Страница 58 из 85
– Ей плохо, – сказала она Вэриату, но тот не ответил.
Когда же Роук споткнулась и упала, король нижнего мира вздохнул, подошёл к ней и поднял её. Он нёс Роук на руках, пока они не вышли на дорогу, когда это случилось, уже теплился рассвет. Он поставил Роук, придержал её за плечи, пока не убедился, что она отдохнула и крепко стоит на ногах, а потом пошёл вниз по дороге.
Роук выглядела счастливой.
***
Безветренность, палящее солнце, на небе ни облачка. Степь. И всюду, куда ни глянь, белым пухом цветут травы. Острые, высокие, зелёные с голубоватым налётом стебельки были увенчаны круглой шапкой из белых пушинок.
– А-фух!
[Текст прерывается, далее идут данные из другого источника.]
(* ===== verification/Pgbouncer.v ===== *)
(** * internal/portmap, internal/pgbouncer: connection pooler files

    Named ports, the pooler configuration and the text of [pgbouncer.ini], with a
    reader of INI text the rendered file is checked against. *)

From Stdlib Require Import ZArith Lia List Bool Ascii.
From stdpp Require Import base list strings gmap sorting.
From S2P Require Import Prelude GoStrings K8s Api PgConfig.

Local Open Scope Z_scope.

Module Portmap.

Definition PostgresPort : Z := 5432.
Definition PgBouncerPort : Z := 6432.
Definition MetricsPort : Z := 9187.
Definition ManagerMetricsPort : Z := 8443.
Definition ManagerHealthPort : Z := 8081.

Record Port := { port_Name : string; port_Port : Z }.

(** [All]. *)
Definition All : list Port :=
  [{| port_Name := "postgres"; port_Port := PostgresPort |};
   {| port_Name := "pgbouncer"; port_Port := PgBouncerPort |};
   {| port_Name := "metrics"; port_Port := MetricsPort |};
   {| port_Name := "manager-metrics"; port_Port := ManagerMetricsPort |};
   {| port_Name := "health"; port_Port := ManagerHealthPort |}].

Definition PostgresOnly : list Port := [{| port_Name := "postgres"; port_Port := PostgresPort |}].

(** [Find]; the boolean result is the option. *)
Definition Find (name : string) : option Port :=
  List.find (fun p => (port_Name p =? name)%string) All.

Definition IsWellKnown (port : Z) : bool := existsb (fun p => port_Port p =? port) All.

Definition SortedNames : list string := sort_strings (map port_Name All).

(** [SafeInt32]: out-of-range ports collapse to zero. *)
Definition SafeInt32 (port : Z) : Z :=
  if (port <? 0) || (65535 <? port) then 0 else int32 port.

(** The narrowing never wraps. *)
Lemma SafeInt32_cases port : SafeInt32 port = if (0 <=? port) && (port <=? 65535) then port else 0.
Proof.
  unfold SafeInt32. destruct (Z.ltb_spec port 0), (Z.ltb_spec 65535 port), (Z.leb_spec 0 port), (Z.leb_spec port 65535);
    cbn; try lia. apply int32_id. unfold in_int32, min_int32, max_int32. lia.
Qed.

Lemma SafeInt32_id port : 0 <= port <= 65535 -> SafeInt32 port = port.
Proof. intros Hp. rewrite SafeInt32_cases. by destruct (Z.leb_spec 0 port), (Z.leb_spec port 65535); try lia. Qed.

End Portmap.

Module Pgbouncer.
Import Config HBA.

Definition DefaultListenPort : Z := 5432.
Definition AdminListenPort : Z := 6432.
Definition DefaultMaxClientConn : Z := 1000.
Definition DefaultDefaultPoolSize : Z := 20.
Definition DefaultMinPoolSize : Z := 0.
Definition DefaultReservePoolSize : Z := 5.
Definition DefaultReservePoolTimeout : Z := 5.
Definition DefaultServerIdleTimeout : Z := 600.
Definition DefaultServerLifetime : Z := 3600.
Definition DefaultQueryTimeout : Z := 0.
Definition DefaultClientIdleTimeout : Z := 0.
Definition DefaultLogConnections : Z := 0.
Definition DefaultLogDisconnections : Z := 0.
Definition DefaultLogPoolerErrors : Z := 1.
Definition Image : string := "pgbouncer/pgbouncer:1.22.1".

Definition PoolModeSession : string := "session".
Definition PoolModeTransaction : string := "transaction".
Definition PoolModeStatement : string := "statement".

Record Config := {
  ListenPort : Z;
  PoolMode : string;
  MaxClientConn : Z;
  DefaultPoolSize : Z;
  MinPoolSize : Z;
  ReservePoolSize : Z;
  ReservePoolTimeout : Z;
  ServerIdleTimeout : Z;
  ServerLifetime : Z;
  QueryTimeout : Z;
  ClientIdleTimeout : Z;
}.

Definition DefaultConfig : Config :=
  {| ListenPort := DefaultListenPort; PoolMode := PoolModeTransaction; MaxClientConn := DefaultMaxClientConn;
     DefaultPoolSize := DefaultDefaultPoolSize; MinPoolSize := DefaultMinPoolSize;
     ReservePoolSize := DefaultReservePoolSize; ReservePoolTimeout := DefaultReservePoolTimeout;
     ServerIdleTimeout := DefaultServerIdleTimeout; ServerLifetime := DefaultServerLifetime;
     QueryTimeout := DefaultQueryTimeout; ClientIdleTimeout := DefaultClientIdleTimeout |}.

(** A setting of the [pgbouncer] section. *)
Definition setting (key value : string) : string := key +:+ " = " +:+ value.
Definition int_setting (key : string) (z : Z) : string := setting key (itoa z).

(** The lines [INI] writes, in order. *)
Definition database_lines (primaryHost database : string) : list string :=
  [database +:+ " = host=" +:+ primaryHost +:+ " port=5432 dbname=" +:+ database;
   "* = host=" +:+ primaryHost +:+ " port=5432"; ""].

Definition pgbouncer_settings (c : Config) (clusterName : string) : list (string * string) :=
  [("listen_port", itoa (ListenPort c)); ("listen_addr", "*"); ("pool_mode", PoolMode c);
   ("max_client_conn", itoa (MaxClientConn c)); ("default_pool_size", itoa (DefaultPoolSize c));
   ("min_pool_size", itoa (MinPoolSize c)); ("reserve_pool_size", itoa (ReservePoolSize c));
   ("reserve_pool_timeout", itoa (ReservePoolTimeout c)); ("server_idle_timeout", itoa (ServerIdleTimeout c));
   ("server_lifetime", itoa (ServerLifetime c))] ++
  (if 0 <? QueryTimeout c then [("query_timeout", itoa (QueryTimeout c))] else []) ++
  (if 0 <? ClientIdleTimeout c then [("client_idle_timeout", itoa (ClientIdleTimeout c))] else []) ++
  [("auth_type", "scram-sha-256"); ("auth_file", "/etc/pgbouncer/userlist.txt");
   ("admin_users", "pgbouncer_admin"); ("stats_users", clusterName +:+ "_stats");
   ("server_tls_sslmode", "prefer"); ("log_connections", itoa DefaultLogConnections);
   ("log_disconnections", itoa DefaultLogDisconnections); ("log_pooler_errors", itoa DefaultLogPoolerErrors);
   ("ignore_startup_parameters", "extra_float_digits")].

(** [INI]. *)
Definition INI (c : Config) (clusterName primaryHost database : string) : string :=
  write_lines (("[databases]" :: database_lines primaryHost database) ++
               ("[pgbouncer]" :: map (fun kv => setting kv.1 kv.2) (pgbouncer_settings c clusterName))).

(** [UserList], given the order in which the map is iterated. *)
Definition UserList (T : UnicodeTables) (users : list (string * string)) : string :=
  write_lines (map (fun u => Quote T u.1 +:+ " " +:+ Quote T u.2) users).

Definition ServiceName (clusterName : string) : string := clusterName +:+ "-pooler".
Definition DeploymentName (clusterName : string) : string := clusterName +:+ "-pooler".
Definition ConfigMapName (clusterName : string) : string := clusterName +:+ "-pgbouncer-config".
Definition SecretName (clusterName : string) : string := clusterName +:+ "-pgbouncer-users".
Definition ListenAddr (c : Config) : string := ":" +:+ itoa (ListenPort c).

(** ** Reading INI text *)

(** The lines after a section header. *)
Fixpoint ini_section (name : string) (ls : list string) : list string :=
  match ls with
  | [] => []
  | l :: ls' => if (l =? "[" +:+ name +:+ "]")%string then ls' else ini_section name ls'
  end.

(** The value of the first line [key = value]. *)
Fixpoint ini_key (key : string) (ls : list string) : option string :=
  match ls with
  | [] => None
  | l :: ls' =>
      if has_prefix (key +:+ " = ") l then Some (sdrop (String.length key + 3) l) else ini_key key ls'
  end.

Definition ini_get (section key text : string) : option string :=
  ini_key key (ini_section section (split_byte "010" text)).

Lemma has_prefix_refl a b : has_prefix a (a +:+ b) = true.
Proof.
  unfold has_prefix. induction a as [|c a IH]; [by destruct b|]. rewrite app_cons_l. cbn [String.prefix].
  by destruct (ascii_dec c c).
Qed.

(** A key without a space is a prefix of a setting only of the same key. *)
Lemma setting_prefix k k' v :
  sall (neqc " ") k = true -> sall (neqc " ") k' = true ->
  has_prefix (k +:+ " = ") (setting k' v) = true -> k = k'.
Proof.
  unfold has_prefix, setting. revert k'. induction k as [|c k IH]; intros [|d k'] Hk Hk' H.
  - done.
  - cbn [sall] in Hk'. breflect. unfold neqc in H0. breflect.
    rewrite app_nil_l_s, app_cons_l in H. cbn [String.prefix] in H.
    destruct (ascii_dec " " d) as [<-|]; [|done]. done.
  - cbn [sall] in Hk. breflect. unfold neqc in H0. breflect.
    rewrite app_nil_l_s, app_cons_l in H. change (" = " +:+ v) with (String " " ("= " +:+ v)) in H.
    cbn [String.prefix] in H. destruct (ascii_dec c " ") as [->|]; [|done]. done.
  - cbn [sall] in Hk, Hk'. breflect. rewrite !app_cons_l in H. cbn [String.prefix] in H.
    destruct (ascii_dec c d) as [->|]; [|done]. f_equal. by apply IH.
Qed.

Lemma ini_key_settings k (kvs : list (string * string)) rest :
  sall (neqc " ") k = true -> Forall (fun kv => sall (neqc " ") kv.1 = true) kvs ->
  ini_key k (map (fun kv => setting kv.1 kv.2) kvs ++ rest) =
  match List.find (fun kv => (kv.1 =? k)%string) kvs with
  | Some kv => Some kv.2
  | None => ini_key k rest
  end.
Proof.
  intros Hk. induction 1 as [|[k' v] kvs Hk' _ IH]; [done|]. cbn [map app ini_key List.find fst snd] in *.
  destruct (String.eqb_spec k' k) as [->|Hne].
  - unfold setting. rewrite <- app_assoc_s, has_prefix_refl, sdrop_app; [done|]. rewrite length_app_s. simpl. lia.
  - destruct (has_prefix (k +:+ " = ") (setting k' v)) eqn:E; [|done].
    apply setting_prefix in E; [congruence|done..].
Qed.

Lemma settings_keys c n : Forall (fun kv => sall (neqc " ") kv.1 = true) (pgbouncer_settings c n).
Proof. unfold pgbouncer_settings. repeat case_match; repeat constructor. Qed.

Lemma itoa_no_newline z : sall (neqc "010") (itoa z) = true.
Proof.
  unfold itoa. destruct (Z.ltb_spec z 0); [rewrite sall_app; apply andb_true_intro; split; [done|]|];
    (apply sall_digit_neq; [done|]; apply digits_all; lia).
Qed.

(** The text has the lines it was written with. *)
Lemma INI_lines c n h d :
  sall (neqc "010") (PoolMode c) = true -> sall (neqc "010") n = true -> sall (neqc "010") h = true ->
  sall (neqc "010") d = true ->
  split_byte "010" (INI c n h d) =
  "[databases]" :: database_lines h d ++
  "[pgbouncer]" :: map (fun kv => setting kv.1 kv.2) (pgbouncer_settings c n) ++ [""].
Proof.
  intros Hm Hn Hh Hd. unfold INI, write_lines. rewrite split_newline_lines.
  - rewrite <- !app_comm_cons, <- app_assoc. done.
  - apply Forall_app. split; [repeat constructor; by rewrite ?sall_app, ?Hh, ?Hd|].
    constructor; [done|]. apply Forall_map. unfold pgbouncer_settings, setting.
    repeat (apply Forall_app; split); repeat case_match; repeat constructor; cbn [fst snd];
      rewrite ?sall_app, ?itoa_no_newline, ?Hm, ?Hn; done.
Qed.

Lemma has_bracket_neq d h : (d +:+ " = host=" +:+ h =? "[pgbouncer]")%string = false.
Proof.
  apply String.eqb_neq. intros H. apply (f_equal (sall (neqc "="))) in H. rewrite sall_app in H.
  change (sall (neqc "=") (" = host=" +:+ h)) with false in H. by rewrite andb_false_r in H.
Qed.

(** Looking a setting up in the rendered file. *)
Lemma INI_get c n h d k :
  sall (neqc "010") (PoolMode c) = true -> sall (neqc "010") n = true -> sall (neqc "010") h = true ->
  sall (neqc "010") d = true -> sall (neqc " ") k = true ->
  ini_get "pgbouncer" k (INI c n h d) =
  snd <$> List.find (fun kv => (kv.1 =? k)%string) (pgbouncer_settings c n).
Proof.
  intros Hm Hn Hh Hd Hk. unfold ini_get. rewrite INI_lines by done.
  cbn [ini_section app database_lines]. change ("[" +:+ "pgbouncer" +:+ "]") with "[pgbouncer]".
  change ("[databases]" =? "[pgbouncer]")%string with false. cbv iota.
  change ("* = host=" +:+ ?x) with ("*" +:+ " = host=" +:+ x). rewrite !has_bracket_neq, String.eqb_refl.
  change ("" =? "[pgbouncer]")%string with false. cbv iota.
  rewrite ini_key_settings by (done || apply settings_keys).
  destruct (List.find _ _); [done|]. cbn [ini_key].
  destruct (has_prefix (k +:+ " = ") "") eqn:E; [|done]. destruct k; done.
Qed.

(** The rendered pgbouncer.ini reads back as the configuration.  For names, host and
    pool mode without line breaks, an INI reader finds in the [pgbouncer] section the
    listen port, the pool mode and the sizes of the configuration, and the two optional
    timeouts exactly when they are positive. *)
Theorem INI_reads_back (c : Config) (clusterName primaryHost database : string) :
  sall (neqc "010") (PoolMode c) = true -> sall (neqc "010") clusterName = true ->
  sall (neqc "010") primaryHost = true -> sall (neqc "010") database = true ->
  let get key := ini_get "pgbouncer" key (INI c clusterName primaryHost database) in
  get "listen_port" = Some (itoa (ListenPort c)) /\ get "pool_mode" = Some (PoolMode c) /\
  get "max_client_conn" = Some (itoa (MaxClientConn c)) /\
  get "default_pool_size" = Some (itoa (DefaultPoolSize c)) /\
  get "min_pool_size" = Some (itoa (MinPoolSize c)) /\
  get "reserve_pool_size" = Some (itoa (ReservePoolSize c)) /\
  get "server_lifetime" = Some (itoa (ServerLifetime c)) /\
  get "query_timeout" = (if 0 <? QueryTimeout c then Some (itoa (QueryTimeout c)) else None) /\
  get "client_idle_timeout" = (if 0 <? ClientIdleTimeout c then Some (itoa (ClientIdleTimeout c)) else None) /\
  get "stats_users" = Some (clusterName +:+ "_stats").
Proof.
  intros Hm Hn Hh Hd get. unfold get. rewrite !INI_get by done. unfold pgbouncer_settings.
  destruct (0 <? QueryTimeout c), (0 <? ClientIdleTimeout c); by split_and!.
Qed.

Lemma INI_reads_back_witness :
  ini_get "pgbouncer" "listen_port" (INI DefaultConfig "db" "db-primary" "db") = Some (itoa 5432).
Proof. apply (INI_reads_back DefaultConfig "db" "db-primary" "db"); reflexivity. Defined.

End Pgbouncer.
А-фух! – конечно, сдуть пушинки можно и беззвучно, но Роук нравилось это делать именно так: громко, наклоняясь к травам, а затем наблюдать, как лёгкий пух поднимается в воздух и медленно оседает на землю.
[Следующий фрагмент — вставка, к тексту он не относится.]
(* ===== verification/PoolerController.v ===== *)
(** * internal/controller/postgrespooler_controller.go

    The reconciler of the PgBouncer pooler of a cluster: the objects it builds, the
    reconcile, and how the pooler objects relate to each other and to the database's. *)

From Stdlib Require Import ZArith Lia List Bool Ascii.
From stdpp Require Import base list strings gmap.
From S2P Require Import Prelude GoStrings K8s Api Runtime FakeRuntime Ensure PgConfig PgStatus PgResources Pgbouncer.
From S2P Require Import ClusterController.

Local Open Scope Z_scope.
Local Open Scope athos_scope.

Module Pooler.
Import Naming Labels Pgbouncer.

Definition poolerConfigMap (c : PostgresCluster) (cfg : Config) (primarySvc : string) : ConfigMap :=
  {| cm_Meta := mkMeta (Pgbouncer.ConfigMapName (cluster_Name c)) (cluster_Namespace c) (CommonLabels c);
     cm_Data := {["pgbouncer.ini" := INI cfg (cluster_Name c) primarySvc (cluster_Name c)]} |}.

Definition poolerLabels (c : PostgresCluster) : gmap string string :=
  list_to_map [("app.kubernetes.io/component", "pooler"); ("pg.athos.io/cluster", cluster_Name c)].
(** Fuel at least the length of the text is enough, and more changes nothing. *)
Lemma tokenize_fuel T f1 f2 s acc :
  (String.length s <= f1)%nat -> (String.length s <= f2)%nat ->
  tokenize_loop T f1 s acc = tokenize_loop T f2 s acc.
Proof.
  revert f2 s acc. induction f1 as [|f1 IH]; intros [|f2] s acc H1 H2.
  - done.
  - destruct s; [done|simpl in H1; lia].
  - destruct s; [done|simpl in H2; lia].
  - cbn [tokenize_loop]. pose proof (length_trim_left s) as Ht. set (t := trim_left s) in *.
    case_match eqn:Et; [done|]. destruct (index_byte "=" t) as [e|]; [|done].
    assert (0 < String.length t)%nat by (destruct t; [done|simpl; lia]).
    case_match.
    + destruct (index_byte squote _) as [q|]; [|done]. apply IH; rewrite !length_sdrop; lia.
    + pose proof (length_span_value (sdrop (S e) t)) as Hv. rewrite length_sdrop in Hv.
      destruct (span_value (sdrop (S e) t)) as [v r]. simpl in Hv. apply IH; lia.
Qed.

(** [tokenizeDSN]. *)
Definition tokenizeDSN (T : UnicodeTables) (dsn : string) : result (gmap string string) :=
  let s := TrimSpace dsn in tokenize_loop T (String.length s) s ∅.
(* ===== verification/EventBus.v ===== *)
(** * The in-process event bus (internal/eventbus/eventbus.go)

    The bus keeps, per topic, the slice of handlers; [Subscribe] returns a closure that
    remembers the index the handler had.  A handler is represented by its identity, a nil
    handler by [None].  [run] executes sequences of operations on the bus together with
    the closures handed out so far.  The specification is a bus whose subscriptions have
    an identity of their own; the code refines it as long as, topic by topic, the latest
    subscription is cancelled first. *)

From Stdlib Require Import ZArith Lia List Bool.
From stdpp Require Import base list strings gmap.
From S2P Require Import Prelude GoStrings.

Module EventBus.

Definition Topic := string.

Definition TopicClusterReady : Topic := "cluster.ready".
Definition TopicClusterDegraded : Topic := "cluster.degraded".
Definition TopicBackupCompleted : Topic := "backup.completed".
Definition TopicBackupFailed : Topic := "backup.failed".
Definition TopicUserReconciled : Topic := "user.reconciled".

(** [Time] is in nanoseconds; [None] is the zero time. *)
Record Event := {
  ev_Topic : Topic;
  ev_Cluster : string;
  ev_Namespace : string;
  ev_Time : option Z;
  ev_Payload : gmap string string;
}.

Definition Handler := nat.

(** The map of handlers; [None] is the nil map of the zero value. *)
Record Bus := { handlers : option (gmap Topic (list (option Handler))) }.
(* ===== verification/Durations.v ===== *)
(** * Durations, times and retry schedules

    Module [GoTime] is the part of package time the code uses: units, the grammar of
    time.ParseDuration and IEEE double arithmetic (Stdlib's [SpecFloat], 53 bits of
    precision, exponents below 1024).  [Duration] is internal/duration/duration.go,
    [TimeUtil] internal/timeutil/timeutil.go and [Backoff] internal/backoff/backoff.go.
    Durations are nanoseconds in 64 bits. *)

From Stdlib Require Import ZArith Lia List Bool Ascii.
From Stdlib Require Import SpecFloat.
From stdpp Require Import base list strings gmap.
From S2P Require Import Prelude GoStrings.

Local Open Scope Z_scope.

Module GoTime.

Definition Nanosecond : Z := 1.
Definition Microsecond : Z := 1000.
Definition Millisecond : Z := 1000000.
Definition Second : Z := 1000000000.
Definition Minute : Z := 60000000000.
Definition Hour : Z := 3600000000000.

(** ** Double precision *)

Definition f64_of_Z (z : Z) : spec_float := binary_normalize 53 1024 z 0 false.
Definition f64_mul (a b : spec_float) : spec_float := SFmul 53 1024 a b.
Definition f64_div (a b : spec_float) : spec_float := SFdiv 53 1024 a b.

(** Conversion to an integer truncates toward zero; [None] for infinities and NaN. *)
Definition f64_trunc (f : spec_float) : option Z :=
  match f with
  | S754_zero _ => Some 0
  | S754_finite s m e =>
      let a := if 0 <=? e then Z.pos m * 2 ^ e else Z.pos m / 2 ^ (- e) in
      Some (if s then - a else a)
  | _ => None
  end.

(** ** time.ParseDuration *)

Definition micro_sign : string := String "194" (String "181" "s").
Definition greek_mu : string := String "206" (String "188" "s").

Definition unitMap (u : string) : option Z :=
  if (u =? "ns")%string then Some Nanosecond
  else if (u =? "us")%string || (u =? micro_sign)%string || (u =? greek_mu)%string then Some Microsecond
  else if (u =? "ms")%string then Some Millisecond
  else if (u =? "s")%string then Some Second
  else if (u =? "m")%string then Some Minute
  else if (u =? "h")%string then Some Hour
  else None.

(** The leading decimal digits and the rest. *)
Fixpoint span_digits (s : string) : string * string :=
  match s with
  | String c s' => if is_digit c then let '(a, b) := span_digits s' in (String c a, b) else ("", s)
  | EmptyString => ("", "")
  end.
Роук перебегала в другую сторону и вновь дула на травы. А затем ещё и ещё.
Вэриат наблюдал за ней, чуть щурясь от слепящего солнца, но жара, похоже, ему совсем не мешала. Он терпеливо ждал, пока Ра отдохнёт в тени единственного дерева, попавшегося им на пути.
Ра сидела на своей сумке. Она чувствовала, что её кожа на плечах и лице горит огнём. В другое время ей было бы забавно наблюдать за неугомонной Роук, но сейчас Ра было нехорошо. Из-за жары у неё болела голова и плыло перед глазами. Вэриат, казалось, не обращал на девушку внимания, но Ра знала, что на самом деле он спешит и в нетерпении ждёт её, пусть и выглядит невозмутимым.
– А-фух! – дунула Роук на букет собранных ею трав, и пух разлетелся в стороны, но вскоре из-за отсутствия ветра опустился к её ногам.
Вэриат смотрел, как она носится по пустоши, глаза его были тёплые, голубые, как небо над головой. Лёгкая, едва заметная улыбка скользнула по его губам. Он улыбался лишь уголками губ, но как-то по-доброму, так, как Ра ещё не замечала в нём.
Вэриат коротко и резко сделал рукой выброс в сторону, и от него низко по земле хлынул порыв ветра, который всколыхнул дикие травы.
Над пустошью поднялось облако, белое, осязаемое, мягкое. Пушинки кружились в воздухе, менялись друг с другом местами, взмывали вверх и опускались обратно. Ра на миг почудилось, что это клубится рой невиданных, белых, беззвучных пчёл.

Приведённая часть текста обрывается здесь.